Agriculture
Francisco Goya·1804
Historical Context
Agriculture from 1804, in the Prado, is one of the allegorical roundels Goya painted for the palace of Manuel de Godoy, the powerful Prime Minister who was one of his most important and complex patrons during the years of his greatest influence. The allegorical programme — Agriculture representing the foundational economic activity of Spanish society — was part of a decorative ensemble for Godoy's official residence that reflected the Enlightenment preoccupation with agrarian reform. Godoy's association with Gaspar Melchor de Jovellanos, the great Enlightenment reformer who had written influentially on agrarian economics, gave the agricultural allegory a specific political-intellectual resonance within his household. Goya's relationship with Godoy was complicated: the Prime Minister collected his most controversial works including La Maja Desnuda and was a generous patron, but his political collapse in 1808 as a target of popular contempt created difficulties for all those associated with him. The Prado's collection preserves this allegory alongside Goya's more overtly personal works from the same period.
Technical Analysis
Goya renders the allegorical figure with characteristic energy and the confident handling of his mature decorative style, using warm tones and vigorous composition to personify agricultural abundance.
Look Closer
- ◆Notice the warm, allegorical figure personifying agricultural abundance: Goya brings the physical vitality of his observed figure painting to a subject that could easily become a dry classical personification.

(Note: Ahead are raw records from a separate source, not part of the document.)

Lemma receive_physical_range s o :
  sized s -> 0 <= physical s o < size (storage_ s).
Proof. intros (_ & H & _). apply physical_range. lia. Qed.

Lemma slot_none s o : slot s o = None <-> received s (physical s o) = false.
Proof. unfold slot. destruct (received _ _); split; congruence. Qed.

(** The parts of the state that [accept] never touches. *)
Definition frame (s : t) := (size (storage_ s), read_sequence_ s, head_ s, valid_ s).

Lemma frame_inv s s' :
  frame s' = frame s ->
  size (storage_ s') = size (storage_ s) /\ read_sequence_ s' = read_sequence_ s
  /\ head_ s' = head_ s /\ valid_ s' = valid_ s.
Proof. unfold frame. intros [= -> -> -> ->]. done. Qed.

Lemma slot_put s a b o :
  sized s -> 0 <= a < size (storage_ s) -> 0 <= o < size (storage_ s) ->
  let s' := set_received (s <| storage_ := put (storage_ s) (physical s a) b |>) (physical s a) true in
  sized s' /\ frame s' = frame s /\ slot s' o = if a =? o then Some b else slot s o.
Proof.
  intros Hs Ha Ho. pose proof (receive_physical_range s a Hs) as Pa.
  pose proof (receive_physical_range s o Hs) as Po.
  pose proof (receive_bitmap_covers s _ Hs Pa) as Ba. cbv zeta.
  set (s1 := s <| storage_ := _ |>).
  assert (size (storage_ s1) = size (storage_ s)) as E1 by (cbn; apply size_put).
  assert (forall x, physical (set_received s1 (physical s a) true) x = physical s x) as Ep.
  { intros x. unfold physical, Arena.physical. cbn. now rewrite size_put. }
  split; [|split].
  - destruct Hs as (? & ? & ? & ?). unfold sized; cbn. rewrite !size_put. done.
  - unfold frame; cbn. now rewrite size_put.
  - unfold slot. rewrite Ep, received_set_received by (done || lia).
    change (storage_ (set_received s1 _ true)) with (put (storage_ s) (physical s a) b).
    change (head_ (set_received s1 _ true)) with (head_ s). unfold physical.
    rewrite ring_get_put by done. change (received s1) with (received s).
    destruct (Z.eqb_spec a o) as [->|Hne]; [now rewrite Z.eqb_refl|].
    destruct (Z.eqb_spec (Arena.physical (storage_ s) (head_ s) a)
                (Arena.physical (storage_ s) (head_ s) o)) as [E|]; [|done].
    apply physical_inj in E; done.
Qed.

Lemma slot_clear s a o :
  sized s -> 0 <= a < size (storage_ s) -> 0 <= o < size (storage_ s) ->
  let s' := set_received s (physical s a) false in
  sized s' /\ frame s' = frame s /\ slot s' o = if a =? o then None else slot s o.
Proof.
  intros Hs Ha Ho. pose proof (receive_physical_range s a Hs) as Pa.
  pose proof (receive_physical_range s o Hs) as Po.
  pose proof (receive_bitmap_covers s _ Hs Pa) as Ba. cbv zeta.
  split; [|split; [done|]].
  - destruct Hs as (? & ? & ? & ?). unfold sized; cbn. now rewrite size_put.
  - unfold slot. change (physical (set_received s (physical s a) false)) with (physical s).
    rewrite received_set_received by lia.
    destruct (Z.eqb_spec a o) as [->|Hne]; [now rewrite Z.eqb_refl|].
    destruct (Z.eqb_spec (physical s a) (physical s o)) as [E|]; [|done].
    apply physical_inj in E; done.
Qed.

(** What arrives fills holes and never overwrites. *)
Definition overlay (have : option Z) (payload : list Z) (start o : Z) : option Z :=
  match have with
  | Some b => Some b
  | None => if start <=? o then payload !! Z.to_nat (o - start) else None
  end.

Lemma overlay_cons b payload have start o :
  overlay have (b :: payload) start o
  = overlay (if start =? o then overlay have [b] start o else have) payload (start + 1) o.
Proof.
  unfold overlay. destruct have; [now destruct (start =? o)|].
  destruct (Z.eqb_spec start o) as [->|Hne].
  - rewrite Z.sub_diag, Z.leb_refl. done.
  - destruct (Z.leb_spec start o); destruct (Z.leb_spec (start + 1) o); try lia; try done.
    replace (Z.to_nat (o - start)) with (S (Z.to_nat (o - (start + 1)))) by lia. done.
Qed.

Lemma receive_store_spec s sequence offset index payload newly first_new :
  sized s -> 0 <= offset -> 0 <= index -> 0 <= newly ->
  offset + index + Z.of_nat (length payload) <= size (storage_ s) ->
  let '(s', n, f) := store s sequence offset index payload newly first_new in
  sized s' /\ frame s' = frame s /\ receive_next_ s' = receive_next_ s
  /\ recent_sequence_ s' = recent_sequence_ s
  /\ recent_sequence_present_ s' = recent_sequence_present_ s
  /\ (forall o, 0 <= o < size (storage_ s) ->
        slot s' o = overlay (slot s o) payload (offset + index) o)
  /\ newly <= n /\ (n = newly -> s' = s)
  /\ (newly <> 0 -> f = first_new)
  /\ (newly = 0 -> n <> 0 -> exists j, index <= j < index + Z.of_nat (length payload)
        /\ f = sequence ⊞ j /\ slot s (offset + j) = None).
Proof.
  revert s index newly first_new.
  induction payload as [|b payload IH]; intros s index newly first_new Hs Ho Hi Hn Hl.
  - cbn. split_and!; try done; try lia.
    intros o _. unfold overlay. destruct (slot s o); [done|]. case_if; [now rewrite lookup_nil|done].
  - cbn [store length] in *.
    assert (offset ⊞ index = offset + index) as Ew
      by (apply u32_id; destruct Hs as (_ & ? & _); unfold is_u32; lia).
    rewrite Ew. set (a := offset + index) in *.
    destruct (received s (physical s a)) eqn:Er.
    + specialize (IH s (index + 1) newly first_new Hs Ho ltac:(lia) Hn ltac:(lia)).
      destruct (store s sequence offset (index + 1) payload newly first_new) as [[s' n] f].
      destruct IH as (H1 & H2 & H3 & H4 & H5 & H6 & H7 & H8 & H9 & H10).
      split_and!; try done.
      * intros o Hoo. rewrite H6 by done. rewrite overlay_cons.
        replace (offset + (index + 1)) with (a + 1) by lia. f_equal.
        destruct (Z.eqb_spec a o) as [<-|]; [|done]. unfold slot. now rewrite Er.
      * intros E0 En. destruct (H10 E0 En) as (j & ? & ? & ?). exists j. split_and!; try done; lia.
    + assert (0 <= a < size (storage_ s)) as Ha by lia.
      set (s1 := set_received _ _ _).
      assert (forall o, 0 <= o < size (storage_ s) ->
        sized s1 /\ frame s1 = frame s /\ slot s1 o = if a =? o then Some b else slot s o) as Hput
        by (intros; now apply slot_put).
      destruct (Hput a Ha) as (Hs1 & Hf1 & _).
      assert (size (storage_ s1) = size (storage_ s)) as Es1 by apply (frame_inv _ _ Hf1).
      set (f1 := if newly =? 0 then _ else _).
      specialize (IH s1 (index + 1) (newly + 1) f1 Hs1 Ho ltac:(lia) ltac:(lia) ltac:(lia)).
      destruct (store s1 sequence offset (index + 1) payload (newly + 1) f1) as [[s' n] f].
      destruct IH as (H1 & H2 & H3 & H4 & H5 & H6 & H7 & H8 & H9 & H10).
      split_and!; try done; try lia.
      * congruence.
      * intros o Hoo. rewrite H6 by lia. rewrite overlay_cons.
        replace (offset + (index + 1)) with (a + 1) by lia. f_equal.
        destruct (Hput o Hoo) as (_ & _ & ->). destruct (Z.eqb_spec a o) as [<-|]; [|done].
        assert (slot s a = None) as -> by now apply slot_none.
        unfold overlay. now rewrite Z.leb_refl, Z.sub_diag.
      * intros Hne. rewrite H9 by lia. unfold f1. now replace (newly =? 0) with false by lia.
      * intros E0 _. exists index. split_and!; [lia|lia| |].
        -- rewrite H9 by lia. unfold f1. now rewrite E0.
        -- now apply slot_none.
Qed.

(** The offset of RCV.NXT, that is, the number of readable octets. *)
Definition prefix (s : t) : Z := receive_next_ s ⊟ read_sequence_ s.

Lemma receive_next_prefix s : sized s -> receive_next_ s = read_sequence_ s ⊞ prefix s.
Proof. intros (_ & _ & _ & _ & H1 & H2). unfold prefix. word. Qed.

Lemma receive_advance_spec fuel s :
  sized s -> prefix s <= size (storage_ s) -> size (storage_ s) - prefix s <= Z.of_nat fuel ->
  let s' := advance_contiguous fuel s in
  sized s' /\ frame s' = frame s /\ (forall o, slot s' o = slot s o)
  /\ recent_sequence_ s' = recent_sequence_ s
  /\ recent_sequence_present_ s' = recent_sequence_present_ s
  /\ prefix s <= prefix s' <= size (storage_ s)
  /\ (forall o, prefix s <= o < prefix s' -> slot s o <> None)
  /\ settled s'.
Proof.
  revert s. induction fuel as [|fuel IH]; intros s Hs Hk Hf; cbn zeta.
  - cbn [advance_contiguous]. split_and!; try done; try lia. intros C; fold (prefix s) in C; lia.
  - cbn [advance_contiguous]. fold (prefix s). case_if; [case_if|].
    + split_and!; try done; try lia. intros _. now apply slot_none.
    + set (s1 := s <| receive_next_ := _ |>).
      assert (prefix s1 = prefix s + 1) as Ek.
      { destruct Hs as (_ & ? & _ & _ & ? & ?). unfold s1, prefix in *; cbn. word. }
      assert (sized s1) as Hs1.
      { destruct Hs as (?&?&?&?&?&?). pose proof (u32_range (receive_next_ s + 1)). unfold sized; cbn. tauto. }
      specialize (IH s1 Hs1).
      assert (size (storage_ s1) = size (storage_ s)) as Es by done. rewrite Es, Ek in IH.
      destruct IH as (H1 & H2 & H3 & H4 & H5 & H6 & H7 & H8); [lia|lia|].
      split_and!; try done; try lia.
      intros o Ho. destruct (Z.eq_dec o (prefix s)) as [->|].
      * rewrite slot_none. congruence.
      * apply (H7 o). lia.
    + split_and!; try done; try lia. intros C; fold (prefix s) in C; lia.
Qed.

Lemma lookup_drop_Z (l : list Z) a i : 0 <= a -> 0 <= i ->
  drop (Z.to_nat a) l !! Z.to_nat i = l !! Z.to_nat (a + i).
Proof. intros. rewrite lookup_drop. f_equal. lia. Qed.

- ◆Look at the circular tondo format: designed for ceiling installation, the roundel requires Goya to compress his composition within a demanding circular boundary.
- ◆Observe the warm, rich handling: even in a decorative commission, Goya's confident brushwork creates a figure with genuine physical presence.
- ◆Find the Enlightenment agricultural reform program behind the subject: Godoy's ministry promoted agrarian modernization, and the allegory of Agriculture reflected genuine policy ambitions.